Some women feel only relief following hysterectomy, especially when the operation eliminates a serious health problem or chronic, disabling pain. But even if you were prepared for it and did not expect to feel depressed, you might cry frequently and unexpectedly during the first few days or weeks after surgery. This may be due to sudden hormonal changes. Many of us are also upset by losing any part of ourselves, especially a
part that is so uniquely female. Acknowledging feelings of anger and grief after losing a part of yourself or some of your sexual responsiveness is an important part of the recovery process.

Some gynecologists recommend psychiatric help and prescribe antidepressants or tranquilizers (or other habit-forming drugs) while ignoring treatment of underlying physical or sexual conditions caused by the surgery. Often, talk therapy alone—or conversations with friends and family—enables us to cope with any posthysterectomy depression. Some women have started their own postsurgery support groups by networking in their community. Visit HERS Foundation (hersfoundation.org) for more resources.

VULVA
VULVITIS

Vulvitis, or inflammation of the vulva, may be caused by one of several medical conditions, medicated creams, or external irritants. It can also be caused by an injury; oral sex; a bacterial, viral, or fungal infection; sitting in a hot tub; allergies to common commercial products such as body soaps, powders, and deodorants; or irritation from sanitary napkins, synthetic underwear, or panty hose. Vulvitis often accompanies vaginal infections. Stress, inadequate diet, and poor hygiene can increase the likelihood of vaginal infections. Women with diabetes may develop vulvitis because the sugar content of their cells is higher, increasing susceptibility to infection. Postmenopausal women often develop vulvitis because as hormone levels drop, the vulvar tissues become thinner, drier, and less elastic and therefore more prone to irritation and infection.

Symptoms of vulvitis include itching, redness, swelling, burning, and pain. Sometimes fluid-filled blisters form that break open, ooze, and crust over (these could also be herpes). Scratching can cause further irritation, pus formation, and scaling, as well as secondary infection.
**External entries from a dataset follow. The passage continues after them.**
(** A [JSON.parse] for a payload holding a record and [null]. *)
Definition null_element_parse (raw : string) : option JValue :=
  Some (JArr [JObj (itemObj saved_mugs); JNull]).

(** * Properties *)

(** ** Pricing calculator *)

Example scenario_A :
  calculateTotals
    (mkItem "" "Untitled" (of_pos 3) (of_pos 10) zero zero n0_25)
  = {| subtotal := of_pos 30;
       profitValue := S754_finite false 8444249301319680 (-50);
       total := S754_finite false 5277655813324800 (-47) |}.
Proof. vm_compute. reflexivity. Qed.

Lemma with_field_get (f : NumericField) (item : Item) :
  with_field f (get_field f item) item = item.
Proof. destruct item, f; reflexivity. Qed.

Lemma get_with_field (f : NumericField) (v : number) (item : Item) :
  get_field f (with_field f v item) = v.
Proof. destruct f; reflexivity. Qed.

Lemma Math_max_zero_negative (x : number) :
  negative x = true → Math_max zero x = zero.
Proof. destruct x as [[]|[]| |[] m e]; cbn; congruence. Qed.

Lemma calculateTotals_clamped (f : NumericField) (v : number) (item : Item) :
  Math_max zero v = Math_max zero (get_field f item) →
  calculateTotals (with_field f v item) = calculateTotals item.
Proof.
  intros H. destruct f; unfold calculateTotals; cbn in *; rewrite H; reflexivity.
Qed.

Lemma Math_max_zero_clampToZero (x : number) :
  Math_max zero x = clampToZero x.
Proof. destruct x as [[] | [] | | [] m e]; reflexivity. Qed.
Sometimes, as a result of scratching, the skin whitens and thickens.

Women with this problem tend to overclean the vulva, contributing to further irritation. Wash once a day with warm water only.
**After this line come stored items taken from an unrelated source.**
(** A positive integer below 2^53 converts exactly, to a float with a full
    mantissa. *)
Lemma normalize_exact a :
  0 < a < 2 ^ 53 ->
  exists m e,
    binary_normalize prec emax a 0 false = S754_finite false m e /\
    -52 <= e <= 0 /\
    Z.pos m = a * 2 ^ (- e) /\
    Z.pos (digits2_pos m) = 53.
Proof.
  intros [Hpos Hlt]. destruct a as [|p|p]; try lia.
  unfold binary_normalize, binary_round.
  pose proof (digits_bounds p) as [Hlo Hhi].
  set (d := Z.pos (digits2_pos p)) in *.
  assert (1 <= d <= 53) as Hd.
  { split; [subst d; lia|].
    destruct (Z_lt_le_dec 53 d); [|done].
    assert (2 ^ 53 <= 2 ^ (d - 1)) by (apply Z.pow_le_mono_r; lia). lia. }
  rewrite Z.add_0_r, fexp_normal by lia.
  unfold shl_align. rewrite Z.sub_0_r.
  destruct (d - 53) as [|k|k] eqn:Ek; try lia.
  - exists p, 0. rewrite round_aux_full by (fold d; lia).
    repeat split; lia.
  - assert (Z.pos (digits2_pos (Pos.iter xO p k)) = 53) as Hfull.
    { apply digits_unique. rewrite iter_xO.
      change (53 - 1) with 52.
      replace (Z.pos k) with (53 - d) by lia.
      assert (2 ^ 52 = 2 ^ (d - 1) * 2 ^ (53 - d)) as ->.
      { rewrite <- Z.pow_add_r by lia. f_equal. lia. }
      assert (2 ^ 53 = 2 ^ d * 2 ^ (53 - d)) as ->.
      { rewrite <- Z.pow_add_r by lia. f_equal. lia. }
      assert (0 < 2 ^ (53 - d)) by (apply Z.pow_pos_nonneg; lia).
      nia. }
    exists (Pos.iter xO p k), (Z.neg k).
    rewrite round_aux_full by (done || lia).
    repeat split; try lia; try done.
    rewrite iter_xO. reflexivity.
Qed.


Lemma Zdigits2_unique q d :
  0 < q -> 2 ^ (d - 1) <= q < 2 ^ d -> Zdigits2 q = d.
Proof.
  intros Hq H. destruct q as [|p|p]; try lia. cbn. by apply digits_unique.
Qed.

(** The quotient of two floats with full mantissas, before rounding. *)
Lemma div_full mx ex my ey :
  Z.pos (digits2_pos mx) = 53 -> Z.pos (digits2_pos my) = 53 ->
  -52 <= ex <= 0 -> -52 <= ey <= 0 ->
  div (S754_finite false mx ex) (S754_finite false my ey) =
    binary_round_aux prec emax false
      (Z.pos mx * 2 ^ 53 / Z.pos my) (ex - ey - 53)
      (new_location (Z.pos my) (Z.pos mx * 2 ^ 53 mod Z.pos my)).
Proof.
  intros Hx Hy Hex Hey. unfold div, SFdiv, SFdiv_core_binary.
  cbn [Zdigits2 xorb]. rewrite Hx, Hy.
  rewrite fexp_normal by lia.
  replace (Z.min (53 + ex - (53 + ey) - 53) (ex - ey)) with (ex - ey - 53)
    by lia.
  replace (ex - ey - (ex - ey - 53)) with 53 by lia.
  rewrite Z.shiftl_mul_pow2 by lia.
  unfold Z.div, Z.modulo.
  by destruct (Z.div_eucl (Z.pos mx * 2 ^ 53) (Z.pos my)) as [q r].
Qed.

Lemma new_location_spec D r :
  0 < D -> 0 <= r < D ->
  (r = 0 -> new_location D r = loc_Exact) /\
  (r <> 0 -> new_location D r <> loc_Exact) /\
  (D < 2 * r -> new_location D r = loc_Inexact Gt).
Proof.
  intros HD Hr. unfold new_location, new_location_even, new_location_odd.
  destruct (Z.even D) eqn:Ev; destruct (Z.eqb_spec r 0) as [->|Hne];
    repeat split; try done; try lia; intros Hgt.
  - by rewrite (proj2 (Z.compare_gt_iff _ _)) by lia.
  - by rewrite (proj2 (Z.compare_gt_iff _ _)) by lia.
Qed.

Lemma loc_roundtrip m l : loc_of_shr_record (shr_record_of_loc m l) = l.
Proof. by destruct l as [|[]]. Qed.

Lemma shr_m_of_loc m l : shr_m (shr_record_of_loc m l) = m.
Proof. by destruct l as [|[]]. Qed.

Lemma shr_1_spec m r s :
  0 < m ->
  shr_1 (Build_shr_record m r s) = Build_shr_record (m / 2) (Z.odd m) (r || s).
Proof.
  intros Hm. destruct m as [|[p|p|]|]; try lia; cbn [shr_1 Z.odd].
  - f_equal. rewrite Pos2Z.inj_xI.
    apply (Z.div_unique_pos _ _ _ 1); lia.
  - f_equal. rewrite Pos2Z.inj_xO.
    apply (Z.div_unique_pos _ _ _ 0); lia.
  - reflexivity.
Qed.

Lemma round_nearest_even_range m l :
  m <= round_nearest_even m l <= m + 1.
Proof. destruct l as [|[]]; cbn; try destruct (Z.even m); lia. Qed.

(** The last step of rounding: a mantissa of 53 bits is kept, the
    mantissa 2^53 that rounding up can produce is halved. *)
Lemma shr_fexp_final m1 e :
  2 ^ 52 <= m1 <= 2 ^ 53 -> -1074 <= e <= 960 ->
  exists m sh,
    (let '(mrs, e2) := shr_fexp prec emax m1 e loc_Exact in
     match shr_m mrs with
     | Z0 => S754_zero false
     | Z.pos m => if e2 <=? emax - prec then S754_finite false m e2
                  else S754_infinity false
     | Z.neg _ => S754_nan
     end) = S754_finite false m (e + sh) /\
    0 <= sh <= 1 /\ Z.pos m * 2 ^ sh = m1.
Proof.
  intros Hm He. unfold shr_fexp.
  destruct (Z.eq_dec m1 (2 ^ 53)) as [->|Hne].
  - exists (Z.to_pos (2 ^ 52)), 1.
    replace (Zdigits2 (2 ^ 53)) with 54 by reflexivity.
    rewrite fexp_normal by lia.
    replace (54 + e - 53 - e) with 1 by lia.
    cbn [shr shr_record_of_loc iter_pos].
    change (shr_m (shr_1 _)) with (2 ^ 52).
    change (2 ^ 52) with (Z.pos (Z.to_pos (2 ^ 52))) at 1.
    unfold emax, prec. cbv iota beta.
    destruct (Z.leb_spec (e + 1) (1024 - 53)); [|lia].
    split; [reflexivity|]. split; [lia|reflexivity].
  - assert (Zdigits2 m1 = 53) as Hd by (apply Zdigits2_unique; lia).
    destruct m1 as [|p|p]; try lia. exists p, 0.
    rewrite Hd, fexp_normal by lia.
    replace (53 + e - 53 - e) with 0 by lia.
    cbn [shr shr_record_of_loc shr_m]. unfold emax, prec.
    destruct (Z.leb_spec e (1024 - 53)); [|lia].
    rewrite Z.add_0_r. split; [reflexivity|]. split; lia.
Qed.


Lemma shr_fexp_53 q e l :
  2 ^ 52 <= q < 2 ^ 53 -> -1074 <= e ->
  shr_fexp prec emax q e l = (shr_record_of_loc q l, e).
Proof.
  intros Hq He. unfold shr_fexp.
  rewrite (Zdigits2_unique q 53) by lia.
  rewrite fexp_normal by lia.
  by replace (53 + e - 53 - e) with 0 by lia.
Qed.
Medical Treatments for Vulvitis

The first step in treating vulvitis medically is to make a diagnosis. Depending on the cause, your health care provider may prescribe antifungal creams or antibacterial treatment. Cortisone cream or other soothing lotions can relieve severe itching. (Low-dose cortisone creams are good for a short time; fluorinated ones can cause thinning and atrophy of the skin if used for a long time, though these may be required for some conditions.) Postmenopausal women may be given a form of local estrogen. If you have a vaginal infection or herpes, treating these problems will usually clear up the vulvitis as well.
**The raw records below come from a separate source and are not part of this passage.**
(** [generate_batch(state, model, X, Y, batch_size, n_candidates,
    num_restarts, raw_samples, acqf)], the model being the model object
    of the world.  [return X_next] raises [UnboundLocalError] when
    [X_next] was never assigned. *)
Definition generate_batch (state : TurboState) (X : tensor2)
    (Y : tensor1) (batch_size : Z) (n_candidates : option Z)
    (num_restarts raw_samples : Z) (acqf : string) : M tensor1 :=
  (locals <- generate_batch_locals state X Y batch_size n_candidates
               num_restarts raw_samples acqf ;;
   match locals with
   | Some (_, X_next) => ret X_next
   | None => raise UnboundLocalError
   end)%torch.

(** *** [ExactGPModel] and [next_query_via_TurBO] *)

(** [ExactGPModel(train_x, train_y, likelihood)] with a fresh
    [GaussianLikelihood]: a constant mean, an RBF kernel with
    [ard_num_dims = train_x.shape[1]] lengthscales inside a scale
    kernel, [training_iter = 2000]; a new module is in training mode. *)
Definition ExactGPModel_init (train_x : tensor2) (train_y : tensor1) : GPModel :=
  mkGPModel train_x train_y init_mean
    (repeat init_lengthscale (Z.to_nat (width train_x)))
    init_outputscale init_noise 2000 true.

(** The model object at the moment [next_query_via_TurBO] calls
    [generate_batch]: constructed, then [model.train()] and
    [likelihood.train()].  The Adam optimizer and the marginal log
    likelihood are built from it but never used, the loop over
    [range(model.training_iter)] being commented out. *)
Definition next_query_model (train_x : tensor2) (train_y : tensor1) : GPModel :=
  set_training true (ExactGPModel_init train_x train_y).

(** [next_query_via_TurBO(train_x, train_y, turbo_state, verbose)].  The
    model is local to the call; the generator state is what remains. *)
Definition next_query_via_TurBO (train_x : tensor2) (train_y : tensor1)
    (turbo_state : TurboState) (verbose : bool) (g : rng_state)
  : result tensor1 * rng_state :=
  let model := next_query_model train_x train_y in
  let (r, w) :=
    generate_batch turbo_state train_x train_y 1 None 10 512 "ts"
      (mkWorld model g) in
  (r, rng w).

(** *** Vocabulary of the properties *)

(** The call did not end with an exception of the notebook's own. *)
Definition foreign {A : Type} (r : result A) : Prop :=
  r <> Raise AssertionError.

Definition foreignM {A : Type} (c : M A) : Prop :=
  forall w, foreign (fst (c w)).

(** The model object after a call is the one before it, or the one
    before it switched to evaluation mode. *)
Definition mode_step (m m' : GPModel) : Prop :=
  m' = m \/ m' = set_training false m.

Definition frames {A : Type} (c : M A) : Prop :=
  forall w, mode_step (gp w) (gp (snd (c w))).

(** Two worlds with the same generator state whose models differ at
    most in the mode flag. *)
Definition alike (w1 w2 : world) : Prop :=
  rng w1 = rng w2 /\
  set_training false (gp w1) = set_training false (gp w2).

(** A call that cannot tell such worlds apart. *)
Definition blind {A : Type} (c : M A) : Prop :=
  forall w1 w2, alike w1 w2 ->
    fst (c w1) = fst (c w2) /\ alike (snd (c w1)) (snd (c w2)).

(** The world of a second run: the model object as the first run left
    it, the generator put back to the state [w] had (the seed is set
    again). *)
Definition rerun (w after : world) : world := mkWorld (gp after) (rng w).

(** Contracts of the libraries.  The Sobol engine draws points of the
    unit cube; the generators return tensors of the requested shape,
    [torch.randint] within its bounds; the posterior of a model in
    evaluation mode yields one value per candidate. *)
Definition sobol_in_unit_cube : Prop :=
  forall d n g t g',
    sobol_draw d n g = (Some t, g') ->
    Forall (Forall (fun v => in_unit v = true)) t.

Definition sobol_shape : Prop :=
  forall d n g, 1 <= d -> 0 <= n ->
    exists t g', sobol_draw d n g = (Some t, g') /\
                 List.length t = Z.to_nat n /\ rectangular (Z.to_nat d) t.

Definition rand_shape : Prop :=
  forall n d g, 0 <= n -> 0 <= d ->
    exists t g', torch_rand n d g = (Some t, g') /\
                 List.length t = Z.to_nat n /\ rectangular (Z.to_nat d) t.

Definition randint_range : Prop :=
  forall lo hi k g, 0 <= lo < hi -> 0 <= k ->
    exists l g', torch_randint lo hi k g = (Some l, g') /\
                 List.length l = Z.to_nat k /\
                 Forall (fun j => lo <= Z.of_nat j < hi) l.

Definition posterior_shape : Prop :=
  forall m X_cand g, training m = false -> X_cand <> [] ->
    exists s g', posterior_sample m X_cand g = (Some s, g') /\
                 List.length s = List.length X_cand.

End Notebook.

(** ** The driver loop *)

Module Driver.

(** [torch.max(t)] over all entries of [t]: NaN wins; torch raises on an
    empty tensor. *)
Definition torch_max2 (a b : float) : float :=
  if is_nan a then a else if is_nan b then b
  else if ltb a b then b else a.

Definition torch_max (t : list float) : result float :=
  match t with
  | [] => Raise LibraryError
  | x :: r => Ok (fold_left torch_max2 r x)
  end.

(** [functions] and [dimensions] *)
Definition functions : list Z := [1; 2; 3; 4; 5; 6; 7; 8].
Definition dimensions : list Z := [2; 2; 3; 4; 4; 5; 6; 8].

(** [a[k]] on a numpy array: a negative index counts from the end. *)
Definition np_index {A : Type} (a : list A) (k : Z) : result A :=
  let n := Z.of_nat (List.length a) in
  let k' := if k <? 0 then k + n else k in
  if k' <? 0 then Raise LibraryError
  else match nth_error a (Z.to_nat k') with
       | Some v => Ok v
       | None => Raise LibraryError
       end.

(** [np.reshape(flat, (-1, d))]: rows of [d] entries; numpy raises when
    the entries do not fill whole rows. *)
Fixpoint reshape_fuel {A : Type} (fuel d : nat) (flat : list A)
  : result (list (list A)) :=
  match flat with
  | [] => Ok []
  | _ :: _ =>
      match fuel with
      | O => Raise LibraryError
      | S fuel' =>
          if (d =? 0)%nat || (List.length flat <? d)%nat
          then Raise LibraryError
          else (r <- reshape_fuel fuel' d (skipn d flat) ;;
                Ok (firstn d flat :: r))%py
      end
  end.

Definition reshape {A : Type} (d : Z) (flat : list A) : result (list (list A)) :=
  if d <? 0 then Raise LibraryError
  else reshape_fuel (List.length flat) (Z.to_nat d) flat.

(** The data the loop reads for one function: the two [.npy] pairs and
    the columns [f<i>] (one parsed point per row of the CSV file) and
    [f<i>_output] of [574_data.csv]. *)
Record function_data : Type := mkFunctionData {
  initial_inputs : list (list float);
  initial_outputs : list float;
  initial_inputs_2 : list (list float);
  initial_outputs_2 : list float;
  csv_points : list (list float);
  csv_outputs : list float
}.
If the vulvitis persists or worsens, you may need a vulvar biopsy to rule out the possibility of cancer or chronic vulvar conditions such as lichen sclerosus, a skin disease that can produce itching, bruising, pain, and scarring. This biopsy can be done in the practitioner's office with local anesthetic.

Self-Help

Discontinue using any substances that might be a cause of vulvitis. All commercial preparations may be irritating, including antifungal agents and lubricants containing propylene glycol. Keep your vulva clean, cool, and dry—and remember to wipe from front to back. Hot boric acid compresses and hot sitz baths with comfrey tea are soothing. Use unscented white toilet paper (as perfumes and dyes may be aggravating)
and soft cotton or linen towels, and wear cotton underwear to prevent chafing. Aveeno colloidal oatmeal bath and cold compresses made of plain, unsweetened, live-culture yogurt or cottage cheese also help relieve itching and soothe irritation. Calamine lotion can be used to address itching. Use a sterile, nonirritating lubricant such as K-Y jelly or Astroglide during intercourse and other genital sex.